The energy industry has a reputation for being slow to support new technologies, but one exception to this generalisation is the rise of autonomous offshore vehicles.
Australia’s Woodside backed Blue Ocean Seismic Services (BOSS) two or three years ago. The results were promising, BOSS’ CEO Simon Illingworth told Energy Voice, prompting the company to open a base in the UK, after which it came to the attention of BP Ventures.
The appeal of BOSS’ technology comes through its cost competitiveness. “It’s low cost. It’s very low cost. Seismic is typically expensive with big boats towing streamers or ROVs positioning OBNs on the seabed. That means a lot of people at sea and it also means carbon emissions.”

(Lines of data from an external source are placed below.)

(** [check_size]: the heap is as it was, no exception is taken, and every block in
    use keeps its contents; it fails only where an allocation is refused. *)
Lemma check_size_ok b stale size h s : heap_wf h -> 0 < size < 2 ^ 62 ->
  (b = false -> room top keeps /\ keeps h /\ size <= top) ->
  outcome b (check_size A stale size h) (check_size (marked A) stale size h) (undisturbed b h s) s.
Proof.
  intros Hwf Hsz Hroom. assert (Hu : u64 size = size) by (apply wrap_small; lia).
  unfold LibcMalloc.check_size. rewrite Hu.
  destruct (malloc_allocates size h (ms s) Hwf) as (a & h1 & m1 & Hm & Hwf1 & Hk1 & Ha); [lia|].
  destruct (calloc_allocates size 1 h1 m1 Hwf1) as (c & h2 & m2 & Hc & (Hwf2 & Hk2 & Hcc) & Hzero); [lia|].
  rewrite Z.mul_1_r in *.
  assert (Hgranted : b = false -> c_tag a = true /\ c_tag c = true
    /\ forall h3 m3 h4 m4, free a h2 m2 = Ok (h3, m3) -> free c h3 m3 = Ok (h4, m4) -> keeps h4).
  { intros E. destruct (Hroom E) as (Hr & Hkeep & Hle).
    destruct (Hr size h (ms s) Hkeep ltac:(lia)) as (a' & h1' & m1' & c' & h2' & m2' & Hm' & Ht & Hc' & Htc & Hfree).
    rewrite Hm in Hm'. simplify_eq. rewrite Hc in Hc'. by simplify_eq. }
  eapply outcome_alloc; [exact Hm|intros Ht|intros Hta].
  { split; [destruct b; [done|by destruct (Hgranted eq_refl) as [? _]; congruence]|by apply check_allocation_null]. }
  destruct Ha as [[? _]|(Hba & Hl1 & _)]; [congruence|].
  apply outcome_bind, outcome_wp, check_allocation_ok; [lia|done|].
  eapply outcome_alloc; [exact Hc|intros Ht|intros Htc].
  { split; [destruct b; [done|by destruct (Hgranted eq_refl) as (_ & ? & _); congruence]|by apply check_allocation_null]. }
  destruct Hcc as [[? _]|(Hbc & Hl2 & _)]; [congruence|].
  apply outcome_bind, outcome_wp, check_allocation_ok; [lia|done|].
  apply outcome_bind, outcome_wp, check_zero_ok; [done|lia|by apply Hzero|].
  assert (Hkept : kept h (ms s) m2).
  { intros x l y Hin Hy. destruct (Hk1 x l y Hin Hy) as [E1 T1].
    destruct (Hk2 x l y ltac:(rewrite Hl1; by right) Hy) as [E2 T2]. split; congruence. }
  destruct (free_both a c h h1 h2 (ms s) m2 Hwf2 (bk_usable _ _ Hba) (bk_off _ _ Hba) (bk_usable _ _ Hbc)
    (bk_off _ _ Hbc) Hl1 Hl2 Hkept) as (h3 & m3 & h4 & m4 & Hf3 & Hf4 & Hwf4 & Hl4 & Hk4).
  apply outcome_bind, outcome_wp. unfold wp, run_free. cbn [set_mem ms marked free]. rewrite Hf3. cbn [res_bind].
  apply outcome_wp. unfold wp. cbn [set_mem ms marked free]. rewrite Hf4. cbn [res_bind].
  split; try done. intros E. by eapply Hgranted.
Qed.

(** the rounds *)
Lemma malloc_rounds_ok b stale last n : forall i h s, heap_wf h -> 1 <= i -> i + Z.of_nat n = last + 1 -> last < 31 ->
  (b = false -> room top keeps /\ keeps h /\ 2 ^ last + 1 <= top) ->
  outcome b (malloc_rounds A stale n i h) (malloc_rounds (marked A) stale n i h) (undisturbed b h s) s.
Proof.
  induction n as [|n IH]; intros i h s Hwf Hi Hlast H31 Hb; cbn [LibcMalloc.malloc_rounds].
  - split; [done|]. split; try done. intros E. by destruct (Hb E) as (_ & ? & _).
  - rewrite Z.shiftl_mul_pow2, Z.mul_1_l by lia.
    pose proof (Z.pow_le_mono_r 2 i last ltac:(lia) ltac:(lia)) as Hpow.
    pose proof (Z.pow_le_mono_r 2 last 30 ltac:(lia) ltac:(lia)) as Hpow30.
    pose proof (Z.pow_pos_nonneg 2 i ltac:(lia) ltac:(lia)) as Hpos.
    apply outcome_bind. eapply outcome_mono; [apply check_size_ok; [done|lia|]|].
    { intros E. destruct (Hb E) as (? & ? & ?). split_and!; [done|done|lia]. }
    intros h1 s1 U1.
    apply outcome_bind. eapply outcome_mono; [apply check_size_ok; [apply U1|lia|]|].
    { intros E. destruct (Hb E) as (? & ? & ?). split_and!; [done|by apply U1|lia]. }
    intros h2 s2 U2. pose proof (undisturbed_trans _ _ _ _ _ _ _ U1 U2) as U.
    eapply outcome_mono; [apply IH; [apply U2|lia|lia|done|]|].
    { intros E. destruct (Hb E) as (? & ? & ?). split_and!; [done|by apply U2|lia]. }
    intros h3 s3 U3. by eapply undisturbed_trans.
Qed.
End proofs.

(** ** An allocator: blocks in sequence, from the start when none is in use *)

Section sequential.
Context (lo hi : Z).

Record bump := Bump { bp_brk : Z; bp_live : list (Z * Z) }.

(** multiples of 32 from [z] *)
Definition round32 (z : Z) : Z := (z + 31) / 32 * 32.

Definition bump_malloc (n : Z) (h : bump) (m : mem) : res (cap * bump * mem) :=
  let a := round32 (bp_brk h) in
  if a + n <=? hi
  then Ok (pblk PERMS_DATA a n 0, Bump (a + n) ((a, n) :: bp_live h), m)
  else Ok (null_cap, h, m).

Definition zeroed (a n : Z) (m : mem) : mem :=
  Mem (put_bytes (m_bytes m) a (replicate (Z.to_nat n) 0)) (m_tags m).

Definition bump_calloc (n k : Z) (h : bump) (m : mem) : res (cap * bump * mem) :=
  let* (c, h, m) := bump_malloc (n * k) h m in
  Ok (c, h, if c_tag c then zeroed (c_base c) (n * k) m else m).

Fixpoint remove_block (x : Z * Z) (l : list (Z * Z)) : option (list (Z * Z)) :=
  match l with
  | [] => None
  | y :: l' => if decide (x = y) then Some l' else l' ← remove_block x l'; Some (y :: l')
  end.

Definition bump_free (c : cap) (h : bump) (m : mem) : res (bump * mem) :=
  match remove_block (c_base c, c_len c) (bp_live h) with
  | Some l => Ok (Bump (match l with [] => lo | _ => bp_brk h end) l, m)
  | None => Err EUndef
  end.

Definition bump_wf (h : bump) : Prop :=
  lo <= bp_brk h /\ forall b l, (b, l) ∈ bp_live h -> lo <= b /\ b + l <= bp_brk h.

#[export] Instance bump_ops : AllocOps := {
  heap_state := bump;
  heap_wf := bump_wf;
  live := bp_live;
  executable := false;
  malloc := bump_malloc;
  calloc := bump_calloc;
  free := bump_free;
}.

Lemma remove_block_ok x l : x ∈ l -> exists l', remove_block x l = Some l' /\ l ≡ₚ x :: l'.
Proof.
  induction l as [|y l IH]; [by intros ?%elem_of_nil|]. cbn [remove_block]. case_decide as Hxy.
  - intros _. subst. by exists l.
  - intros [?|Hin]%elem_of_cons; [done|]. destruct (IH Hin) as (l' & -> & Hp).
    exists (y :: l'). split; [done|]. by rewrite Hp, Permutation_swap.
Qed.

Lemma round32_spec z : z <= round32 z <= z + 31 /\ round32 z mod 32 = 0.
Proof. unfold round32. split; mlia. Qed.

Lemma bump_malloc_ok n h m : 0 < lo -> hi <= 2 ^ 64 - 1 -> bump_wf h -> 0 < n ->
  exists c h', bump_malloc n h m = Ok (c, h', m) /\ allocated n h m c h' m
    /\ (c_tag c = true -> bp_brk h <= c_base c /\ c_len c = n).
Proof.
  intros Hlo Hhi [Hbrk Hlive] Hn. unfold bump_malloc.
  destruct (round32_spec (bp_brk h)) as [Hr Hm]. set (a := round32 (bp_brk h)) in *.
  assert (Hkept : @kept bump_ops h m m) by (by intros b l x _ _).
  destruct (Z.leb_spec (a + n) hi) as [Hle|Hgt].
  - eexists _, _. split; [done|]. split; [|by intros _; simpl; lia]. split; [|split; [done|right]].
    + split; [simpl; lia|]. intros b l [[= -> ->]|Hin]%elem_of_cons; [simpl; lia|].
      specialize (Hlive b l Hin). simpl. lia.
    + split; [split; simpl; done || lia|]. split; [done|].
      intros b l Hin. specialize (Hlive b l Hin). simpl. lia.
  - eexists _, _. split; [done|]. split; [|done]. split; [done|]. split; [done|left].
    done.
Qed.

Lemma bump_ok : 0 < lo <= hi -> hi <= 2 ^ 64 - 1 -> Allocator_ok bump_ops.
Proof.
  intros Hlo Hhi. split.
  - intros n h m Hwf Hn. destruct (bump_malloc_ok n h m) as (c & h' & Hm & Ha & _); [lia|done|done|lia|].
    by exists c, h', m.
  - intros n k h m Hwf Hn. destruct (bump_malloc_ok (n * k) h m) as (c & h' & Hm & Ha & Hb); [lia|done|done|lia|].
    cbn [calloc bump_ops]. unfold bump_calloc. rewrite Hm. cbn [res_bind]. eexists _, _, _. split; [done|].
    destruct (c_tag c) eqn:Ht; [|by split; [done|]]. destruct (Hb eq_refl) as [Hbase Hlen].
    assert (Hout : forall x, x < c_base c -> read_byte (zeroed (c_base c) (n * k) m) x = read_byte m x).
    { intros x Hx. unfold zeroed. rewrite read_byte_put_out; [done|by left]. }
    destruct Ha as (Hwf' & _ & Hcases). split.
    + split; [done|]. split; [|done]. intros b l x Hin Hx. split; [|done]. apply Hout.
      destruct Hwf as [_ Hlive]. specialize (Hlive b l Hin). lia.
    + intros _ x Hx. unfold zeroed, read_byte; cbn [m_bytes].
      replace x with (c_base c + Z.of_nat (Z.to_nat (x - c_base c))) by lia.
      erewrite lookup_put_bytes_in; [done|]. apply lookup_replicate. split; [done|lia].
  - intros c h m [Hbrk Hlive] Hu Ho Hin. cbn [free bump_ops live] in *. unfold bump_free.
    destruct (remove_block_ok (c_base c, c_len c) (bp_live h) Hin) as (l & -> & Hl). eexists _, _. split; [done|].
    assert (Hsub : forall b k, (b, k) ∈ l -> (b, k) ∈ bp_live h) by (intros b k Hb; rewrite Hl; by right).
    split; [|split; [done|]].
    + split; cbn [bp_brk bp_live]; [destruct l; [done|exact Hbrk]|].
      intros b k Hb. specialize (Hlive b k (Hsub b k Hb)). destruct l; [by apply elem_of_nil in Hb|done].
    + by intros b k x _ _.
Qed.

(** from the start there is room for two blocks, whenever none is in use *)
Lemma bump_room size : 2 * (size + 31) <= hi - lo -> room (H := bump_ops) size (fun h => h = Bump lo []).
Proof.
  intros Hsize n h m -> Hn. destruct (round32_spec lo) as [Ha _]. set (a := round32 lo) in *.
  destruct (round32_spec (a + n)) as [Hb _]. set (b := round32 (a + n)) in *.
  exists (pblk PERMS_DATA a n 0), (Bump (a + n) [(a, n)]), m,
    (pblk PERMS_DATA b n 0), (Bump (b + n) [(b, n); (a, n)]), (zeroed b n m).
  cbn [malloc calloc free bump_ops]. unfold bump_calloc, bump_malloc. cbn [bp_brk bp_live]. fold a.
  rewrite (proj2 (Z.leb_le _ _)) by lia. split; [done|]. split; [done|].
  rewrite Z.mul_1_r. fold b. rewrite (proj2 (Z.leb_le _ _)) by lia. split; [done|]. split; [done|].
  intros h3 m3 h4 m4. unfold bump_free. cbn [bp_live c_base c_len pblk remove_block].
  rewrite (decide_False (P := (a, n) = (b, n))) by (intros [= Hab]; lia). rewrite decide_True by done.
  cbn [mbind option_bind]. intros [= <- <-]. cbn [bp_live remove_block]. rewrite decide_True by done. by intros [= <- <-].
Qed.
End sequential.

BOSS’ autonomous underwater vehicle removes these. A small vessel of opportunity can be used to deploy the nodes in a particular area and then return to port. “The nodes are fully autonomous,” Illingworth said.
Companies can use the technology for exploration and reservoir optimisation, he continued, in addition to monitoring carbon capture.
The nodes can be deployed in a close formation or further apart, depending on what an operator demands. “The nodes are talking amongst themselves and controlled from the surface.”
Cast of thousands
Illingworth said the technology could be deployed in water depths from 50 metres, up to 3,000 metres. While the nodes could be used in 20-30 metres of water, more than 50 metres would be better.
“There are a number of applications and that’s what BP saw, and they’ve been very supportive. We’re working closely with BP at Sunbury, but we’re not exclusive to BP and Woodside. We’ve had approaches from other companies. The whole industry sees this as part of the future,” the CEO said.
COVID-19 and the resulting restrictions threw up some challenges to the company’s testing plans. As a result, BOSS has pushed back full prototype testing in the North Sea until 2021.
“Once it is demonstrated that it works as planned then we move to a fully commercial phase. There’s quite a defined path.”
BOSS is fully funded to pre commercial work. There will be a need to “build thousands of nodes” and BOSS is considering various options, such as the debt markets. “The key driver is cost. We are aiming for a cheap node price,” Illingworth said.